The Message That Wasn’t Hers

My wife texted me, “Pick me up from work now. It’s urgent.”
I dropped everything, barely grabbing my keys as I raced out the door.

She worked at a downtown office building—nothing flashy, just a solid 9-to-5 in HR. When I pulled up to the curb, she walked out slowly, her eyebrows knit together like she was searching for someone in the crowd. Her eyes landed on me, and instead of relief, confusion washed over her face.

I rolled down the window. “Everything okay?”

She leaned in. “Why are you here?”

“You texted me,” I said. “You said it was urgent.”

She stared at me blankly. “I never texted you.”

My stomach twisted. I pulled out my phone and showed her the message. She stared at it for a moment, then fumbled to open her purse, eyes darting like she already knew what she’d find.

But it wasn’t in her purse. She slowly reached into her coat pocket—and pulled out her work phone.

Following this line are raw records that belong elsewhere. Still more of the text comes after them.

(* ===== verification/SqlText.v ===== *)
(** * SQL assembled from identifiers (mmp_db/sql.py)

    The only place where a name becomes SQL text.  Every builder validates the identifiers
    it is given and returns the statement; [where], [suffix] and [on_conflict] are literal
    fragments of the callers.  The column lists are shown to read back as the names they
    were built from, so a validated name cannot change the statement around it. *)

From S2P Require Import Prelude Ids Keys Signing.

#[local] Open Scope Z_scope.
#[local] Open Scope mmp_scope.

(** [UnsafeIdentifierError] *)
Inductive SqlTextError := UnsafeIdentifier (name : pystr) | JoinedString.

Definition ident_start (c : N) : bool := is_lower_ascii c || N.eqb c 95.
Definition ident_char (c : N) : bool := ident_start c || is_digit_ascii c.

(** [[a-z_][a-z0-9_]{0,62}] *)
Definition plain_identifier (s : pystr) : bool :=
  match s with
  | [] => false
  | c :: rest => ident_start c && forallb ident_char rest && (length rest <=? 62)%nat
  end.

(** [IDENTIFIER.match]: the closing [$] also matches before a final line break. *)
Definition identifier_matches (s : pystr) : bool :=
  plain_identifier s ||
  match reverse s with 10%N :: r => plain_identifier (reverse r) | _ => false end.

Definition identifier (name : pystr) : result SqlTextError pystr :=
  if identifier_matches name then Ok name else Err (UnsafeIdentifier name).

Fixpoint identifiers (names : list pystr) : result SqlTextError (list pystr) :=
  match names with
  | [] => Ok []
  | n :: names => let* n := identifier n in let* names := identifiers names in Ok (n :: names)
  end.

(** What a caller may pass for the names: a string is refused. *)
Inductive Names := Text (s : pystr) | NameList (l : list pystr).

Definition columns (names : Names) : result SqlTextError pystr :=
  match names with
  | Text _ => Err JoinedString
  | NameList l => let* l := identifiers l in Ok (py_join (py ", ") l)
  end.

Definition nonempty_str (s : pystr) : bool := match s with [] => false | _ => true end.

Definition select (table : pystr) (names : Names) (where_ suffix : pystr) : result SqlTextError pystr :=
  let* cols := columns names in
  let* t := identifier table in
  let statement := py "SELECT " ++ cols ++ py " FROM " ++ t in
  let statement := if nonempty_str where_ then statement ++ py " WHERE " ++ where_ else statement in
  Ok (if nonempty_str suffix then statement ++ py " " ++ suffix else statement).

Definition count_rows (table : pystr) : result SqlTextError pystr :=
  let* t := identifier table in Ok (py "SELECT count(*) FROM " ++ t).

Definition drop_table (table : pystr) (if_exists : bool) : result SqlTextError pystr :=
  let* t := identifier table in
  Ok (py "DROP TABLE " ++ (if if_exists then py "IF EXISTS " else []) ++ t).

Definition delete_where (table predicate : pystr) : result SqlTextError pystr :=
  let* t := identifier table in Ok (py "DELETE FROM " ++ t ++ py " WHERE " ++ predicate).

Definition truncate (table : pystr) : result SqlTextError pystr :=
  let* t := identifier table in Ok (py "TRUNCATE " ++ t).

Definition create_temp_like (table like : pystr) : result SqlTextError pystr :=
  let* t := identifier table in
  let* l := identifier like in
  Ok (py "CREATE TEMP TABLE IF NOT EXISTS " ++ t ++ py " (LIKE " ++ l ++
      py " INCLUDING DEFAULTS) ON COMMIT PRESERVE ROWS").

Definition insert_select (target source : pystr) (names : Names) (on_conflict : pystr) : result SqlTextError pystr :=
  let* projection := columns names in
  let* into := identifier target in
  let* frm := identifier source in
  let statement := py "INSERT INTO " ++ into ++ py " (" ++ projection ++ py ") SELECT " ++ projection ++
                   py " FROM " ++ frm in
  Ok (if nonempty_str on_conflict then statement ++ py " " ++ on_conflict else statement).

Definition with_returning (statement : pystr) (names : Names) : result SqlTextError pystr :=
  let* cols := columns names in Ok (statement ++ py " RETURNING " ++ cols).

(** [enumerate(changed, start)] *)
Fixpoint assignments (index : Z) (changed : list pystr) : result SqlTextError (list pystr) :=
  match changed with
  | [] => Ok []
  | n :: changed =>
      let* n := identifier n in
      let* rest := assignments (index + 1) changed in
      Ok ((n ++ py " = $" ++ py_str_int index) :: rest)
  end.

(** An empty [returning] is as good as none. *)
Definition update (table : pystr) (changed : list pystr) (where_ : pystr) (returning : list pystr) (start : Z)
  : result SqlTextError pystr :=
  let* l := assignments start changed in
  let* t := identifier table in
  let statement := py "UPDATE " ++ t ++ py " SET " ++ py_join (py ", ") l ++
                   py ", updated_at = now() WHERE " ++ where_ in
  match returning with [] => Ok statement | _ => with_returning statement (NameList returning) end.

(** ** Lemmas *)

Definition safe_char (c : N) : Prop := ident_char c = true ∨ c = 10%N.

Lemma plain_chars s : plain_identifier s = true → s ≠ [] ∧ Forall (λ c, ident_char c = true) s ∧ (length s <= 63)%nat.
Proof.
  destruct s as [|c s]; [done |]. cbn. rewrite !andb_true_iff, forallb_forall. intros [[Hc Hs] Hl%Nat.leb_le].
  split; [done |]. split; [| cbn; lia]. constructor; [unfold ident_char; by rewrite Hc |].
  apply Forall_forall. intros x Hx%list_elem_of_In. by apply Hs.
Qed.

Lemma identifier_ok n m : identifier n = Ok m → m = n ∧ n ≠ [] ∧ Forall safe_char n ∧ (length n <= 64)%nat.
Proof.
  unfold identifier. destruct (identifier_matches n) eqn:E; [| done]. intros <-%Ok_inj. split; [done |].
  unfold identifier_matches in E. apply orb_true_iff in E as [E|E].
  - apply plain_chars in E as (Hne & Hf & Hl). split; [done |]. split; [| lia].
    eapply Forall_impl; [exact Hf |]. by left.
  - destruct (reverse n) as [|c r] eqn:Er; [done |].
    assert (n = reverse r ++ [c]) as -> by (rewrite <- reverse_cons, <- Er; by rewrite reverse_involutive).
    assert (c = 10%N ∧ plain_identifier (reverse r) = true) as [-> Hp].
    { destruct c as [|p]; [done |]. do 4 (destruct p as [p|p|]; try done). }
    apply plain_chars in Hp as (Hne & Hf & Hl). rewrite length_app in *. cbn. split; [by destruct (reverse r) |].
    split; [| lia]. apply Forall_app. split; [eapply Forall_impl; [exact Hf | by left] | repeat constructor; by right].
Qed.

Lemma identifiers_ok l l' : identifiers l = Ok l' → l' = l ∧ Forall (λ n, n ≠ [] ∧ Forall safe_char n) l.
Proof.
  revert l'. induction l as [|n l IH]; intros l' H; cbn in H; [by apply Ok_inj in H as <- |].
  apply rbind_Ok in H as (n' & (-> & Hne & Hf & _)%identifier_ok & (l1 & (-> & Hl)%IH & <-%Ok_inj)%rbind_Ok).
  split; [done |]. by constructor.
Qed.

(** A character no identifier has. *)
Lemma lacks c n : Forall safe_char n → ident_char c = false → c ≠ 10%N → c ∉ n.
Proof. rewrite Forall_forall. intros Hf Hc Hn Hin. destruct (Hf c Hin); congruence. Qed.

Lemma join_spaced l :
  py_join (py ", ") l = py_join [44%N] (match l with [] => [] | n :: l => n :: ((λ m, 32%N :: m) <$> l) end).
Proof.
  destruct l as [|n l]; [done |]. revert n. induction l as [|m l IH]; intros n; [done |].
  assert (∀ X, py_join [44%N] ((32%N :: m) :: X) = 32%N :: py_join [44%N] (m :: X)) as Hc by (by intros []).
  change (py_join (py ", ") (n :: m :: l)) with (n ++ 44%N :: 32%N :: py_join (py ", ") (m :: l)).
  rewrite IH, fmap_cons. change (py_join [44%N] (n :: ?y :: ?X)) with (n ++ 44%N :: py_join [44%N] (y :: X)).
  by rewrite Hc.
Qed.

(** The names in a comma-separated list. *)
Definition read_list (s : pystr) : list pystr := removeprefix (py " ") <$> py_split 44 s.

Lemma read_join l :
  l ≠ [] → Forall (λ n, n ≠ [] ∧ (44%N ∉ n) ∧ head n ≠ Some 32%N) l → read_list (py_join (py ", ") l) = l.
Proof.
  intros Hne Hf. unfold read_list. rewrite join_spaced. destruct l as [|n l]; [done |].
  apply Forall_cons in Hf as [(Hn & Hc & Hs) Hf]. rewrite py_split_join; [| done |].
  - rewrite fmap_cons. f_equal.
    + destruct n as [|c n]; [done |]. unfold removeprefix.
      change (starts_with (py " ") (c :: n)) with (N.eqb 32 c && true).
      destruct (N.eqb_spec 32 c) as [<-|]; [by destruct Hs | done].
    + rewrite <- list_fmap_compose. etrans; [| apply list_fmap_id]. apply list_fmap_ext. intros i m _.
      apply (removeprefix_app (py " ")).
  - constructor; [done |]. apply Forall_fmap. eapply Forall_impl; [exact Hf |]. intros m (_ & Hm & _). cbn.
    by apply not_elem_of_cons.
Qed.

Lemma safe_item n : n ≠ [] ∧ Forall safe_char n → n ≠ [] ∧ (44%N ∉ n) ∧ head n ≠ Some 32%N.
Proof.
  intros [Hne Hf]. split; [done |]. split; [by apply (lacks 44) |]. destruct n as [|c n]; [done |].
  apply Forall_cons in Hf as [[Hc|Hc] _]; intros [= ->]; done.
Qed.

(** An assignment: the column, and the number of the parameter bound to it. *)
Definition read_assignment (s : pystr) : option (pystr * Z) :=
  match py_split 32 s with
  | [n; [61%N]; 36%N :: d] => (λ k, (n, k)) <$> py_int (U := ascii_unicode) 10 d
  | _ => None
  end.

Lemma digits_only z c : 0 <= z → c ∈ py_str_int z → is_digit_ascii c = true.
Proof.
  intros Hz Hin. unfold py_str_int in Hin. rewrite (proj2 (Z.ltb_ge _ 0)) in Hin by lia.
  pose proof (dec_digits_chars (S (N.size_nat (Z.abs_N z))) (Z.abs_N z) [] (List.Forall_nil _)) as Hf.
  rewrite Forall_forall in Hf. by apply Hf.
Qed.

Lemma read_assignment_of n k :
  n ≠ [] ∧ Forall safe_char n → 0 <= k → read_assignment (n ++ py " = $" ++ py_str_int k) = Some (n, k).
Proof.
  intros [Hne Hf] Hk. unfold read_assignment.
  change (n ++ py " = $" ++ py_str_int k) with (n ++ 32%N :: ([61%N] ++ 32%N :: (36%N :: py_str_int k))).
  rewrite py_split_app by by apply (lacks 32). rewrite py_split_app by (by apply (bool_decide_unpack _); vm_compute).
  rewrite py_split_absent.
  - by rewrite (@py_int_str ascii_unicode) by done.
  - intros [|Hin]%elem_of_cons; [done |]. apply digits_only in Hin; done.
Qed.

Lemma assignments_ok k l l' :
  0 <= k → assignments k l = Ok l' →
  Forall2 (λ s p, read_assignment s = Some p) l' (zip l (Z.of_nat <$> seq (Z.to_nat k) (length l))) ∧
  Forall (λ n, n ≠ [] ∧ (44%N ∉ n) ∧ head n ≠ Some 32%N) l' ∧ length l' = length l.
Proof.
  revert k l'. induction l as [|n l IH]; intros k l' Hk H; cbn [assignments] in H.
  { apply Ok_inj in H as <-. repeat constructor. }
  apply rbind_Ok in H as (n' & (-> & Hne & Hf & _)%identifier_ok & (l1 & Hl & <-%Ok_inj)%rbind_Ok).
  apply IH in Hl as (H1 & H2 & H3); [| lia]. cbn [length seq fmap list_fmap zip]. split; [| split].
  - constructor.
    + rewrite Z2Nat.id by done. by apply read_assignment_of.
    + replace (S (Z.to_nat k)) with (Z.to_nat (k + 1)) by lia. exact H1.
  - constructor; [| done]. split; [by destruct n |]. split.
    + intros [Hin|[Hin|Hin]%elem_of_app]%elem_of_app.
      * by apply (lacks 44) in Hin.
      * revert Hin. by apply (bool_decide_unpack _); vm_compute.
      * by apply digits_only in Hin.
    + destruct n as [|c n]; [done |]. cbn. apply Forall_cons in Hf as [[Hc|Hc] _]; intros [= ->]; done.
  - cbn. by rewrite H3.
Qed.

(** Names cannot change a statement.  A column list that is built reads back as exactly
    the names it was built from; and the assignments of an update read back as its columns
    in order, each bound to its own parameter, the numbers following one another from
    [start].  A name that is not an identifier is refused. *)
Theorem built_names_read_back names s table changed where_ returning start u :
  (columns (NameList names) = Ok s → names ≠ [] → read_list s = names) ∧
  (update table changed where_ returning start = Ok u → 0 <= start → changed ≠ [] →
   ∃ set rest, u = py "UPDATE " ++ table ++ py " SET " ++ set ++ rest ∧
     Forall2 (λ item p, read_assignment item = Some p) (read_list set)
       (zip changed (Z.of_nat <$> seq (Z.to_nat start) (length changed)))) ∧
  (∀ n, identifier_matches n = false → n ∈ names →
   ∃ e, columns (NameList names) = Err e).
Proof.
  split; [| split].
  - intros (l & (-> & Hf)%identifiers_ok & <-%Ok_inj)%rbind_Ok Hne. apply read_join; [done |].
    eapply Forall_impl; [exact Hf |]. apply safe_item.
  - intros (l & Hl & (t & (-> & _)%identifier_ok & Hu)%rbind_Ok)%rbind_Ok Hs Hne.
    apply assignments_ok in Hl as (H1 & H2 & H3); [| done].
    assert (read_list (py_join (py ", ") l) = l) as El
      by (apply read_join; [by destruct l, changed | done]).
    destruct returning as [|n returning]; cbn beta iota zeta in Hu.
    + apply Ok_inj in Hu as <-. exists (py_join (py ", ") l), (py ", updated_at = now() WHERE " ++ where_).
      split; [done |]. by rewrite El.
    + apply rbind_Ok in Hu as (cols & _ & <-%Ok_inj).
      exists (py_join (py ", ") l), (py ", updated_at = now() WHERE " ++ where_ ++ py " RETURNING " ++ cols).
      split; [by rewrite <- !app_assoc | by rewrite El].
  - intros n Hn Hin. unfold columns. destruct (identifiers names) as [l|e] eqn:E; [| by exists e].
    exfalso. revert l E. induction names as [|m names IH]; intros l E; [by apply elem_of_nil in Hin |].
    cbn in E. apply rbind_Ok in E as (m' & Hm & (l' & Hl & _)%rbind_Ok).
    apply elem_of_cons in Hin as [->|Hin]; [| by eapply IH].
    unfold identifier in Hm. by rewrite Hn in Hm.
Qed.

(** ** Examples *)

Lemma built_names_read_back_witness :
  read_list (py "id, state, created_at") = [py "id"; py "state"; py "created_at"].
Proof.
  apply (proj1 (built_names_read_back [py "id"; py "state"; py "created_at"] (py "id, state, created_at")
                  [] [] [] [] 2 [])); [vm_compute; reflexivity | done].
Defined.

Definition ex_update : result SqlTextError pystr :=
  update (py "apps") [py "name"; py "store_url"] (py "id = $1") [py "id"] 2.

Lemma ex_update_text :
  ex_update = Ok (py "UPDATE apps SET name = $2, store_url = $3, updated_at = now() WHERE id = $1 RETURNING id").
Proof. vm_compute. reflexivity. Qed.

(** The pattern is anchored with [$], which a line break at the end satisfies. *)
Lemma line_break_is_an_identifier : identifier (py "apps" ++ [10%N]) = Ok (py "apps" ++ [10%N]).
Proof. vm_compute. reflexivity. Qed.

The screen was on, and a single message glowed: the exact one I had received. Same wording. Same time. Same everything.

“I didn’t write this,” she said, her voice trembling. “I haven’t even touched this phone in hours.”

We both stood frozen on the sidewalk, the sounds of the city around us dull and distant.

“Maybe it’s a glitch?” I offered, though I didn’t even believe my own words.

She looked around. “Let’s get in the car.”

As soon as she closed the door, she locked it. I didn’t ask why. I felt it too—the unease, the tightness in the air, like something had just passed over us and we hadn’t seen it.

I turned the engine off. “Okay… what’s going on?”

“I don’t know,” she said, shaking her head. “That’s not a message I wrote. But someone… or something… sent it from my phone.”

We sat in silence for a beat.

Then, as if on cue, both of our phones buzzed.

“We need to talk. Meet me where it all started. 7:15.”

No name. No number. Just the message.

My wife turned pale. “No. No, no, no.”

“What does that mean?” I asked.

She didn’t answer right away. Her hands were shaking.

“Where it all started…?” I pressed.

She looked at me, eyes wide. “That’s where we met. The cabin.”

The old family cabin. Her grandparents had owned it. We’d met there by pure chance, both escaping the chaos of our lives for a weekend. A storm had trapped us there for two days. By the time the sun came back, we were inseparable.

We hadn’t been back in years.

“I didn’t tell anyone about that place,” she whispered. “Not even coworkers. No one knows. Not the name. Not the location. No one.”

Another buzz.

“Come alone.”

I swallowed. The car felt ten degrees colder. My breath was shallow. “This isn’t some prank, is it?”

She shook her head. “I don’t think so. I think… someone’s watching us.”

We went home, but we didn’t feel safe there. We pulled the blinds. Locked every window. She turned off her phones. I powered mine down too.

But I couldn’t stop thinking about it—about who would know enough to send that message, and why. The last person we saw at the cabin was an old caretaker. He passed away years ago.

At 6:45 PM, she stood in front of the hallway mirror, holding the keys to her car. “I have to go.”

“No. We’re not going,” I said.

She looked at me. “If we don’t go… what if something happens?”

“Or what if it’s a trap?”

She bit her lip. “Then I’d rather walk into it than spend the rest of my life looking over my shoulder.”

I knew she was right.

So we drove.

The cabin was deep in the woods, past a single dirt road that twisted like a snake through the trees. By the time we reached it, the sun had nearly vanished.

We parked. Everything looked untouched. The porch creaked under our feet as we stepped up. The key still worked.

Inside, it smelled like dust and pine. Familiar, yet eerily quiet.

No signs of anyone.

Until my wife stopped in the center of the living room.

“It’s gone,” she said.

“What is?”

She pointed at the floorboards. “There was a box here. My grandfather kept it under the floor. It was bolted down. We never opened it.”

I remembered. We joked it was a treasure chest.

I pulled back the rug. The wood had been pried open. Recently.

“I don’t understand…” she whispered.

Then we heard it.

A knock.

From inside the cabin.

Not the door. Inside.

We spun around. The closet door creaked open by itself.

My wife grabbed my hand.

A phone buzzed again.

It was her work phone. Somehow back on.

One final message glowed across the screen:

“Thank you for coming. Now we can begin.”